--- START ---

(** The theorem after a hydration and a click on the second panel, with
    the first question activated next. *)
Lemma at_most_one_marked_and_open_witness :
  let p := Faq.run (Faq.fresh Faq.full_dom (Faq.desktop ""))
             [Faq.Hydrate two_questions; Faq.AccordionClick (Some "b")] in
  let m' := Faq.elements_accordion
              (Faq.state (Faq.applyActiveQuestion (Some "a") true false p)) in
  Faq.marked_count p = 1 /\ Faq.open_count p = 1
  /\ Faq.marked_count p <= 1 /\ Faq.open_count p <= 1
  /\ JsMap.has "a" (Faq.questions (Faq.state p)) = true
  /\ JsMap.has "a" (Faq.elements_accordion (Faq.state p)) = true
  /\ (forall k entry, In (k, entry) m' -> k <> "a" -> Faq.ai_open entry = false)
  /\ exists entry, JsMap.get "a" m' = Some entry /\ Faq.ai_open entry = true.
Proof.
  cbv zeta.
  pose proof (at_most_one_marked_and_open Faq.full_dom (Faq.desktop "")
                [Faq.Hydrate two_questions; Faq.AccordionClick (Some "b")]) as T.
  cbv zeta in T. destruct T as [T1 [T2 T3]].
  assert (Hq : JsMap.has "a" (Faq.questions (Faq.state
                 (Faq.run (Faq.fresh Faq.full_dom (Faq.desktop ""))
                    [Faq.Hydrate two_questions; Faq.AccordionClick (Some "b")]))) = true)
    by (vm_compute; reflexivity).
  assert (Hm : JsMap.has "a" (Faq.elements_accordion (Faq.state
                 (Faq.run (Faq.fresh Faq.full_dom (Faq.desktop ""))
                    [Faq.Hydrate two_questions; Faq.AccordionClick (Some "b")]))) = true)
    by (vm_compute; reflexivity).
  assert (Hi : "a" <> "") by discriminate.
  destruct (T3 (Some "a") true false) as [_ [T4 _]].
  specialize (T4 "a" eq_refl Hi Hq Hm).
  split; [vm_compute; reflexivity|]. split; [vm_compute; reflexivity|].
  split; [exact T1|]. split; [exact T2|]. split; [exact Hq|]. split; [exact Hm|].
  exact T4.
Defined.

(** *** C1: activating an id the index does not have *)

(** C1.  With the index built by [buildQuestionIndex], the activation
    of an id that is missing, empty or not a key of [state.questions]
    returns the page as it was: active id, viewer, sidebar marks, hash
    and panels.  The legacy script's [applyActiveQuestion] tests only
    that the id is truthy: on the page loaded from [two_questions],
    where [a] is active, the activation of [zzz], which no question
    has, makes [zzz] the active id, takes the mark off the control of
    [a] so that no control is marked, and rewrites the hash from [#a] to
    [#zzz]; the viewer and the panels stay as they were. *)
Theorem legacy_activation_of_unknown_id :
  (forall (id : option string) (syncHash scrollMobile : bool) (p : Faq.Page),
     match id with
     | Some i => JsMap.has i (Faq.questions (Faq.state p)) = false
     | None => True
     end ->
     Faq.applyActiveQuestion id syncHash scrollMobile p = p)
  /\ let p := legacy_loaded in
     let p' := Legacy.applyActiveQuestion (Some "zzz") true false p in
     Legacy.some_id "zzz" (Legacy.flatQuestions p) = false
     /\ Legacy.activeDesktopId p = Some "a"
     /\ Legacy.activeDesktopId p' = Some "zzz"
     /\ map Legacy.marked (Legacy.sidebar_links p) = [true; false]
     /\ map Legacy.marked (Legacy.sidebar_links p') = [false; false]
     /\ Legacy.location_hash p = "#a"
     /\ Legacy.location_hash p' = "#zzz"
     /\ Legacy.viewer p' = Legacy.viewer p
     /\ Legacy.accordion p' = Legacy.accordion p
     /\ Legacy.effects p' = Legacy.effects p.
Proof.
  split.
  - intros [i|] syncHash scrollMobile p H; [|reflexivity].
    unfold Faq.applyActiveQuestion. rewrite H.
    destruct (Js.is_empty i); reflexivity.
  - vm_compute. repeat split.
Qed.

--- END ---

_Work required_. Return every line from the entries above that contains the word "activeDesktopId".

_Answer section_.
     /\ Legacy.activeDesktopId p = Some "a"
     /\ Legacy.activeDesktopId p' = Some "zzz"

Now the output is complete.